People with alcohol dependence will continue to drink even when drinking causes negative consequences, like losing a job. They may know that their alcohol use negatively affects their lives, but it’s often not enough to make them stop drinking.
Some people may drink alcohol to the point that it causes problems, but they’re not physically dependent on alcohol. This is sometimes referred to as alcohol abuse.
What Causes Alcoholism?
What Are the Risk Factors for Alcoholism?
What Are the Symptoms of Alcoholism?
Definition of Alcoholism and of Being an Alcoholic
Self-Testing: Am I an Alcoholic?
Sometimes it can be hard to draw the line between safe alcohol use and alcohol abuse or dependence. The Mayo Clinic suggests that you may have a problem with alcohol if you answer “yes” to some of the following questions:
Do you need to drink more in order to feel the effects of alcohol?
Do you feel guilty about drinking?
Symptoms of drinking rotten milk
Do you become irritable or violent when you’re drinking?
Do you have problems at school or work because of drinking?
Do you think it might be better if you cut back on your drinking?
Your doctor or healthcare provider can diagnose alcoholism.
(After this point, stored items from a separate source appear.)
Example fork_delete_both :
  images (deleteMessagesWithCleanup ["M1"; "M2"] Scenario.forked) !! "X" = None
  ∧ deleteMessagesSafe ["M1"; "M2"] Scenario.forked
    = deleteMessagesWithCleanup ["M1"; "M2"] Scenario.forked.
Proof. split; vm_compute; reflexivity. Qed.

(** A bookmarked image outlives its message. *)
Example bookmarked_survives :
  images (deleteMessagesWithCleanup ["M1"] Scenario.bookmarkedX) !! "X"
    = Some (Scenario.image true (Some 1700000000000)).
Proof. vm_compute. reflexivity. Qed.

(** Forced deletion of X in the fork scenario empties both reference lists. *)
Example fork_forceDelete :
  images (forceDeleteImages ["X"] Scenario.forked) !! "X" = None
  ∧ imageIds <$> messages (forceDeleteImages ["X"] Scenario.forked) !! "M1" = Some (Some [])
  ∧ imageIds <$> messages (forceDeleteImages ["X"] Scenario.forked) !! "M2" = Some (Some []).
Proof. repeat split; vm_compute; reflexivity. Qed.

(** The sweep with an empty candidate list does nothing. *)
Example sweep_nothing s : deleteImagesIfOrphaned [] s = s.
Proof. reflexivity. Qed.

(** The restored image gets the inferred timestamp: the archive entry is
    bookmarked and carries none. *)
Example restored_X :
  galleryTimestamp <$> images Scenario.restored !! "X" = Some (Some 1700000000000)
  ∧ size (prompts Scenario.restored) = 1%nat.
Proof. split; vm_compute; reflexivity. Qed.

(** Editing the message M1 so that its attachment X is dropped: the sweep of
    the removed ids runs while M1 still lists X, so X stays in the images
    table although no message lists it afterwards. *)
Example edit_keeps_dropped_attachment :
  let s' := (App.handleEditMessage "A" "M1" "another fox" [] [] Scenario.single).1 in
  imageIds <$> messages s' !! "M1" = Some (Some [])
  ∧ images s' !! "X" = Some (Scenario.image false None)
  ∧ ownersOk Scenario.single = true ∧ ownersOk s' = false.
Proof. repeat split; vm_compute; reflexivity. Qed.
End Runs.

(** ** Requests to the gallery handlers *)
Section GalleryRequests.
Import Gallery.








End GalleryRequests.


(** * The specification's claims *)

Section Claims.
Import cleanupService dataService Gallery importExportService.

(** C1, as the code has it.  The ownership invariant (every stored image is
    bookmarked or listed by a stored message) is kept by every operation that
    meets [keepsOwners]: deleting messages (either variant), deleting a chat,
    forced deletion, forking, the startup sweep and chat bookkeeping always;
    sending a message and generating when their writes go through;
    bookmarking always; unbookmarking when the images concerned are listed by
    a message; importing when every image it adds is bookmarked or listed by a
    message of the resulting store; editing a message when it drops none of
    the message's attachments.  A sweep that meets no failure leaves a
    store that satisfies the invariant whatever the store it started from, so
    an image orphaned by an unbookmark goes with the next sweep. *)
Theorem ownership_kept (createThumbnail : Blob → Blob)
    (atob : string → option (list Byte.byte)) :
  (∀ o s,
     imageInvariant s → keepsOwners createThumbnail atob o s →
     imageInvariant (Session.run createThumbnail atob o s))
  ∧ (∀ fl s,
       true ∉ take (sweepRequests s) fl →
       imageInvariant (cleanupOrphanedImages fl s).2).
Proof.
  split; [apply owners_run|].
  intros fl s Hok. rewrite cleanup_cases. unfold faulty.
  rewrite bool_decide_eq_false_2 by done.
  intros x img Hx. simpl in Hx. rewrite lookup_bulkDelete in Hx.
  destruct (decide (x ∈ sweepOrphans s)) as [|Hn]; [done|].
  destruct (isGalleryVisible img) eqn:Hv; [by left | right].
  destruct (referenced_dec x s) as [?|Hno]; [done|].
  exfalso. apply Hn, elem_of_sweepOrphans. by exists img.
Qed.
(* ===== verification/Wire.v ===== *)
(** * Wire: the messages between the driver and the daemon

    The immediate data word, the message and transaction numbers, the layout of
    the metadata region and the default RDMA configuration: [daemon/rdma.hpp],
    [daemon/rdma.cpp], [driver/rdma.h] and [driver/rdma.c]. *)
From S2P Require Import Prelude.

(** ** Enumerations *)

Definition MSG_WRITE_REQUEST : Z := 1.
Definition MSG_WRITE_REQUEST_REPLY : Z := 2.
Definition MSG_WRITE : Z := 3.
Definition MSG_WRITE_REPLY : Z := 4.
Definition MSG_READ_REQUEST : Z := 5.
Definition MSG_READ_REQUEST_REPLY : Z := 6.
Definition MSG_READ : Z := 7.
Definition MSG_READ_REPLY : Z := 8.
Definition MSG_INV_PAGE : Z := 9.
Definition MSG_INV_PAGE_REPLY : Z := 10.

Definition TX_WRITE_BEGIN : Z := 1.
Definition TX_WRITE_READY : Z := 2.
Definition TX_WRITE_COMMITTED : Z := 3.
Definition TX_WRITE_ABORTED : Z := 4.
Definition TX_READ_BEGIN : Z := 5.
Definition TX_READ_READY : Z := 6.
Definition TX_READ_COMMITTED : Z := 7.
Definition TX_READ_ABORTED : Z := 8.
Definition TX_INV_PAGE_BEGIN : Z := 9.
Definition TX_INV_PAGE_COMMITED : Z := 10.
Definition TX_INV_PAGE_ABORTED : Z := 11.

Definition FILTER_UPDATE_BEGIN : Z := 100.
Definition FILTER_UPDATE_END : Z := 101.

Definition QP_MAX_SEND_WR : Z := 4096.
Definition QP_MAX_RECV_WR : Z := QP_MAX_SEND_WR.
Definition MAX_QPS_RECVS : Z := QP_MAX_RECV_WR - 1.

(** ** The immediate data word *)

Definition IMM_MID_BIT : Z := 12.
Definition IMM_MSG_BIT : Z := 4.
Definition IMM_TX_BIT : Z := 4.
Definition IMM_ETC_BIT : Z := 4.
Definition IMM_CRC_BIT : Z := 8.
Definition IMM_MID_SHIFT : Z := 32 - IMM_MID_BIT.
Definition IMM_MSG_SHIFT : Z := IMM_MID_SHIFT - IMM_MSG_BIT.
Definition IMM_TX_SHIFT : Z := IMM_MSG_SHIFT - IMM_TX_BIT.
Definition IMM_ETC_SHIFT : Z := IMM_TX_SHIFT - IMM_ETC_BIT.
Definition IMM_MID_MASK : Z := Z.shiftl 1 IMM_MID_BIT - 1.
Definition IMM_MSG_MASK : Z := Z.shiftl 1 IMM_MSG_BIT - 1.
Definition IMM_TX_MASK : Z := Z.shiftl 1 IMM_TX_BIT - 1.
Definition IMM_ETC_MASK : Z := Z.shiftl 1 IMM_ETC_BIT - 1.
Definition IMM_CRC_MASK : Z := Z.shiftl 1 IMM_CRC_BIT - 1.

(** The decoded fields. *)
Record imm := Imm { i_mid : Z; i_msg : Z; i_tx : Z; i_etc : Z; i_crc : Z }.

(** [int] arguments, cast to [uint32_t]. *)
Definition bit_mask (mid msg tx etc crc : Z) : Z :=
  (wrap 32 mid <<₃₂ IMM_MID_SHIFT) .| (wrap 32 msg <<₃₂ IMM_MSG_SHIFT)
  .| (wrap 32 tx <<₃₂ IMM_TX_SHIFT) .| (wrap 32 etc <<₃₂ IMM_ETC_SHIFT)
  .| wrap 32 crc.

(** The out-parameters [etc] and [crc] may be null in the source; a caller that
    passes null does not use the field. *)
Definition bit_unmask (target : Z) : imm :=
  {| i_mid := (target >> IMM_MID_SHIFT) .& IMM_MID_MASK;
     i_msg := (target >> IMM_MSG_SHIFT) .& IMM_MSG_MASK;
     i_tx := (target >> IMM_TX_SHIFT) .& IMM_TX_MASK;
     i_etc := (target >> IMM_ETC_SHIFT) .& IMM_ETC_MASK;
     i_crc := target .& IMM_CRC_MASK |}.

(** Network byte order on a little-endian host: [htonl] and [ntohl] both swap
    the four bytes. *)
Definition htonl (x : Z) : Z :=
  ((x .& 0xff) <<₃₂ 24) .| ((x .& 0xff00) <<₃₂ 8)
  .| ((x .& 0xff0000) >> 8) .| ((x .& 0xff000000) >> 24).
Definition ntohl : Z -> Z := htonl.

(** ** Configuration and metadata region *)

Record rdma_config := RdmaConfig {
  num_get_qps : Z;
  num_data_qps : Z;
  num_filter_qps : Z;
  num_qps : Z;
  num_msgs : Z;
  get_metadata_size : Z;
  inv_metadata_size : Z;
  metadata_size : Z;
  metadata_mr_size : Z;
}.

Definition sizeof_u64 : Z := 8.
Definition PAGE_SIZE : Z := 4096.

Definition dcc_rdma_set_default_config : rdma_config :=
  let num_get_qps := 6 in
  let num_data_qps := 2 + num_get_qps in
  let num_filter_qps := 1 in
  let num_qps := num_data_qps + num_filter_qps in
  let num_msgs := 512 in
  let get_metadata_size := sizeof_u64 * 2 in
  let inv_metadata_size := sizeof_u64 * num_msgs in
  let metadata_size := get_metadata_size + inv_metadata_size in
  let metadata_mr_size := num_data_qps * metadata_size in
  RdmaConfig num_get_qps num_data_qps num_filter_qps num_qps num_msgs
    get_metadata_size inv_metadata_size metadata_size metadata_mr_size.

(** [daemon/rdma.hpp]: where the daemon reads the key of a request. *)
Definition KEY_META_REGION (c : rdma_config) (addr qid mid type : Z) : Z :=
  if type =? MSG_READ then addr +₆₄ (metadata_size c *₆₄ qid)
  else if type =? MSG_INV_PAGE then
    addr +₆₄ (metadata_size c *₆₄ qid) +₆₄ get_metadata_size c +₆₄ (mid *₆₄ sizeof_u64)
  else wrap 64 (-1).

Definition ADDR_META_REGION (c : rdma_config) (addr qid mid : Z) : Z :=
  KEY_META_REGION c addr qid mid MSG_READ +₆₄ sizeof_u64.

(** ** The driver's side ([driver/rdma.h], [driver/rdma.c]) *)
Module Driver.
Definition bit_mask (mid msg tx etc crc : Z) : Z :=
  (wrap 32 mid <<₃₂ IMM_MID_SHIFT) .| (wrap 32 msg <<₃₂ IMM_MSG_SHIFT)
  .| (wrap 32 tx <<₃₂ IMM_TX_SHIFT) .| (wrap 32 etc <<₃₂ IMM_ETC_SHIFT)
  .| wrap 32 crc.

Definition bit_unmask (target : Z) : imm :=
  {| i_mid := (target >> IMM_MID_SHIFT) .& IMM_MID_MASK;
     i_msg := (target >> IMM_MSG_SHIFT) .& IMM_MSG_MASK;
     i_tx := (target >> IMM_TX_SHIFT) .& IMM_TX_MASK;
     i_etc := (target >> IMM_ETC_SHIFT) .& IMM_ETC_MASK;
     i_crc := target .& IMM_CRC_MASK |}.

(** The driver's configuration has one more field, the put batch. *)
Record driver_config := DriverConfig { d_rdma : rdma_config; num_put_batch : Z }.

Definition dcc_rdma_set_default_config : driver_config :=
  let num_get_qps := 6 in
  let num_data_qps := 2 + num_get_qps in
  let num_filter_qps := 1 in
  let num_qps := num_data_qps + num_filter_qps in
  let num_msgs := 512 in
  let num_put_batch := 32 in
  let get_metadata_size := sizeof_u64 * 2 in
  let inv_metadata_size := sizeof_u64 * num_msgs in
  let metadata_size := get_metadata_size + inv_metadata_size in
  let metadata_mr_size := num_data_qps * metadata_size in
  DriverConfig
    (RdmaConfig num_get_qps num_data_qps num_filter_qps num_qps num_msgs
       get_metadata_size inv_metadata_size metadata_size metadata_mr_size)
    num_put_batch.

(** Where the driver writes the request, relative to the region's base. *)
Definition GET_METADATA_OFFSET (c : rdma_config) (queue_id msg_id msg_type : Z) : Z :=
  if msg_type =? MSG_READ then metadata_size c *₆₄ queue_id
  else if msg_type =? MSG_INV_PAGE then
    (metadata_size c *₆₄ queue_id) +₆₄ get_metadata_size c +₆₄ (msg_id *₆₄ sizeof_u64)
  else wrap 64 (-1).
End Driver.

(** The bytes a request occupies: 16 for a read (key and remote address), 8 for
    an invalidation (key only). *)
Definition request_size (type : Z) : Z :=
  if type =? MSG_READ then 2 * sizeof_u64 else sizeof_u64.

(** A request the driver can issue: a data queue, a message number, and one of
    the two message types that use the region. *)
Definition valid_request (c : rdma_config) (qid mid type : Z) : Prop :=
  0 <= qid < num_data_qps c /\ 0 <= mid < num_msgs c /\
  (type = MSG_READ \/ type = MSG_INV_PAGE).

(** ** Lemmas *)

(** Shifts as numerals and masks as runs of ones, the forms [bits] reads. *)
Ltac imm_unfold :=
  change IMM_MID_SHIFT with 20; change IMM_MSG_SHIFT with 16;
  change IMM_TX_SHIFT with 12; change IMM_ETC_SHIFT with 8;
  change IMM_MID_MASK with (Z.ones 12); change IMM_MSG_MASK with (Z.ones 4);
  change IMM_TX_MASK with (Z.ones 4); change IMM_ETC_MASK with (Z.ones 4);
  change IMM_CRC_MASK with (Z.ones 8).

Lemma bit_mask_ok mid msg tx etc crc : u_ok 32 (bit_mask mid msg tx etc crc).
Proof. unfold bit_mask. word_ok. Qed.
#[export] Hint Resolve bit_mask_ok : word.

Lemma htonl_ok x : u_ok 32 x -> u_ok 32 (htonl x).
Proof. intros Hx. unfold htonl. word_ok. Qed.

(** Byte masks as shifted ones, so that [bits] can read them. *)
Lemma byte_masks :
  0xff = Z.ones 8 /\ 0xff00 = Z.shiftl (Z.ones 8) 8 /\
  0xff0000 = Z.shiftl (Z.ones 8) 16 /\ 0xff000000 = Z.shiftl (Z.ones 8) 24.
Proof. done. Qed.

Lemma htonl_involutive x : u_ok 32 x -> htonl (htonl x) = x.
Proof.
  intros Hx. unfold htonl.
  destruct byte_masks as (-> & -> & -> & ->). bits.
Qed.

(** The fields of a word: the last four must fit, the message number is cut to
    its 12 bits. *)
Lemma bit_unmask_mask mid msg tx etc crc :
  u_ok 4 msg -> u_ok 4 tx -> u_ok 4 etc -> u_ok 8 crc ->
  bit_unmask (bit_mask mid msg tx etc crc) = Imm (mid mod 2 ^ 12) msg tx etc crc.
Proof.
  intros Hmsg Htx Hetc Hcrc. unfold bit_unmask, bit_mask. imm_unfold. f_equal; bits.
Qed.

(** A region offset of the default configuration needs no wrap-around. *)
Lemma region_offset qid mid type :
  valid_request dcc_rdma_set_default_config qid mid type ->
  Driver.GET_METADATA_OFFSET dcc_rdma_set_default_config qid mid type =
    4112 * qid + (if type =? MSG_READ then 0 else 16 + 8 * mid).
Proof.
  intros (Hq & Hm & Ht). cbn in Hq, Hm. unfold Driver.GET_METADATA_OFFSET.
  change (metadata_size _) with 4112. change (get_metadata_size _) with 16. unfold sizeof_u64.
  destruct Ht as [-> | ->]; rewrite (mul64_small 4112 qid) by lia.
  - simpl. lia.
  - change (MSG_INV_PAGE =? MSG_READ) with false. change (MSG_INV_PAGE =? MSG_INV_PAGE) with true.
    rewrite (mul64_small mid 8), (add64_small (4112 * qid)), add64_small by lia. lia.
Qed.

Lemma unmask_sent mid msg tx etc crc :
  u_ok 12 mid -> 1 <= msg <= MSG_INV_PAGE_REPLY -> 1 <= tx <= TX_INV_PAGE_ABORTED ->
  u_ok 4 etc -> u_ok 8 crc ->
  bit_unmask (ntohl (htonl (Driver.bit_mask mid msg tx etc crc))) = Imm mid msg tx etc crc /\
  Driver.bit_unmask (ntohl (htonl (bit_mask mid msg tx etc crc))) = Imm mid msg tx etc crc.
Proof.
  unfold MSG_INV_PAGE_REPLY, TX_INV_PAGE_ABORTED, ntohl. intros Hmid Hmsg Htx Hetc Hcrc.
  change Driver.bit_mask with bit_mask. change Driver.bit_unmask with bit_unmask.
  rewrite htonl_involutive by word_ok.
  rewrite bit_unmask_mask by (done || (unfold u_ok; lia)).
  by rewrite Z.mod_small by done.
Qed.

(** ** Properties *)

(** C37: The daemon reads from the network word the driver sends exactly the
    message number, the type and the state the driver put into it, for every
    message number below 4096 and every message type and state of the
    protocol; the same holds for the replies the daemon sends, etc and crc
    included. *)
Theorem imm_roundtrip mid msg tx etc crc :
  u_ok 12 mid -> 1 <= msg <= MSG_INV_PAGE_REPLY -> 1 <= tx <= TX_INV_PAGE_ABORTED ->
  u_ok 4 etc -> u_ok 8 crc ->
  bit_unmask (ntohl (htonl (Driver.bit_mask mid msg tx etc crc))) = Imm mid msg tx etc crc /\
  Driver.bit_unmask (ntohl (htonl (bit_mask mid msg tx etc crc))) = Imm mid msg tx etc crc.
Proof. apply unmask_sent. Qed.

Lemma imm_roundtrip_witness :
  u_ok 12 511 /\ bit_unmask (ntohl (htonl (Driver.bit_mask 511 MSG_INV_PAGE TX_INV_PAGE_BEGIN 0 0)))
    = Imm 511 9 9 0 0.
Proof.
  assert (forall w z, (0 <=? z) && (z <? 2 ^ w) = true -> u_ok w z) as Hu.
  { intros w z H. unfold u_ok. lia. }
  split; [by apply Hu|].
  apply (imm_roundtrip 511 MSG_INV_PAGE TX_INV_PAGE_BEGIN 0 0); (by apply Hu) || by (split; vm_compute).
Defined.

(** The daemon looks for a request at the very address the driver
    wrote it to: the region's base plus the driver's offset, and the remote
    address follows the key. *)
Theorem region_driver_daemon c base qid mid type :
  valid_request c qid mid type ->
  KEY_META_REGION c base qid mid type =
    base +₆₄ Driver.GET_METADATA_OFFSET c qid mid type /\
  ADDR_META_REGION c base qid mid =
    base +₆₄ Driver.GET_METADATA_OFFSET c qid mid MSG_READ +₆₄ sizeof_u64.
Proof.
  intros (_ & _ & Ht). unfold ADDR_META_REGION, KEY_META_REGION, Driver.GET_METADATA_OFFSET.
  split; [|done]. destruct Ht as [-> | ->]; [done|].
  by rewrite !add64_assoc.
Qed.

Lemma demo_request qid mid type :
  (0 <=? qid) && (qid <? 8) && (0 <=? mid) && (mid <? 512) && ((type =? MSG_READ) || (type =? MSG_INV_PAGE)) = true ->
  valid_request dcc_rdma_set_default_config qid mid type.
Proof.
  rewrite !andb_true_iff, orb_true_iff, !Z.leb_le, !Z.ltb_lt, !Z.eqb_eq. intros [[[[H1 H2] H3] H4] H5].
  unfold valid_request. cbn. lia.
Qed.

Lemma region_driver_daemon_witness :
  KEY_META_REGION dcc_rdma_set_default_config 4096 3 7 MSG_INV_PAGE =
    4096 +₆₄ Driver.GET_METADATA_OFFSET dcc_rdma_set_default_config 3 7 MSG_INV_PAGE /\
  ADDR_META_REGION dcc_rdma_set_default_config 4096 3 7 =
    4096 +₆₄ Driver.GET_METADATA_OFFSET dcc_rdma_set_default_config 3 7 MSG_READ +₆₄ sizeof_u64.
Proof. apply region_driver_daemon. by apply demo_request. Defined.

(** With the default configuration every request fits the registered
    region, and the bytes of two different requests are disjoint (a data
    queue has a single read slot, whatever the message number). *)
Theorem region_disjoint q1 m1 t1 q2 m2 t2 :
  valid_request dcc_rdma_set_default_config q1 m1 t1 ->
  valid_request dcc_rdma_set_default_config q2 m2 t2 ->
  let off q m t := Driver.GET_METADATA_OFFSET dcc_rdma_set_default_config q m t in
  0 <= off q1 m1 t1 /\
  off q1 m1 t1 + request_size t1 <= metadata_mr_size dcc_rdma_set_default_config /\
  ((q1, t1) = (q2, t2) /\ (t1 = MSG_READ \/ m1 = m2) \/
   off q1 m1 t1 + request_size t1 <= off q2 m2 t2 \/
   off q2 m2 t2 + request_size t2 <= off q1 m1 t1).
Proof.
  intros V1 V2 off. unfold off. rewrite !region_offset by done.
  destruct V1 as (Hq1 & Hm1 & Ht1), V2 as (Hq2 & Hm2 & Ht2). cbn in Hq1, Hm1, Hq2, Hm2.
  change (metadata_mr_size _) with 32896. unfold request_size, sizeof_u64, MSG_READ, MSG_INV_PAGE in *.
  destruct Ht1 as [-> | ->], Ht2 as [-> | ->]; cbn [Z.eqb Pos.eqb]; (split; [lia|split; [lia|]]).
  - destruct (decide (q1 = q2)) as [->|]; [left; auto|right; lia].
  - right. lia.
  - right. lia.
  - destruct (decide (q1 = q2)) as [->|]; [|right; lia].
    destruct (decide (m1 = m2)) as [->|]; [left; auto|right; lia].
Qed.

Lemma region_disjoint_witness :
  let off q m t := Driver.GET_METADATA_OFFSET dcc_rdma_set_default_config q m t in
  0 <= off 3 7 MSG_INV_PAGE /\
  off 3 7 MSG_INV_PAGE + request_size MSG_INV_PAGE <= metadata_mr_size dcc_rdma_set_default_config /\
  ((3, MSG_INV_PAGE) = (3, MSG_READ) /\ (MSG_INV_PAGE = MSG_READ \/ 7 = 0) \/
   off 3 7 MSG_INV_PAGE + request_size MSG_INV_PAGE <= off 3 0 MSG_READ \/
   off 3 0 MSG_READ + request_size MSG_READ <= off 3 7 MSG_INV_PAGE).
Proof. apply (region_disjoint 3 7 MSG_INV_PAGE 3 0 MSG_READ); by apply demo_request. Defined.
They will do a physical exam and ask you questions about your drinking habits.
Your doctor may ask if you:
have missed work or have lost a job as a result of your drinking
need more alcohol to feel “drunk” when you drink
have experienced blackouts as a result of your drinking
have tried to cut back on your drinking but could not
Your doctor may also use a questionnaire that assesses alcoholism to diagnose your condition.
Symptoms of drinking wine
Typically, a diagnosis of alcoholism does not require any other type of diagnostic test. There is a chance your doctor may order blood work to check your liver function if you show signs or symptoms of liver disease. Alcohol abuse can cause serious and lasting damage to your liver. Your liver is responsible for removing toxins from your blood. When you drink too much, your liver has a harder time filtering the alcohol and other toxins from your bloodstream. This can lead to liver disease and other complications.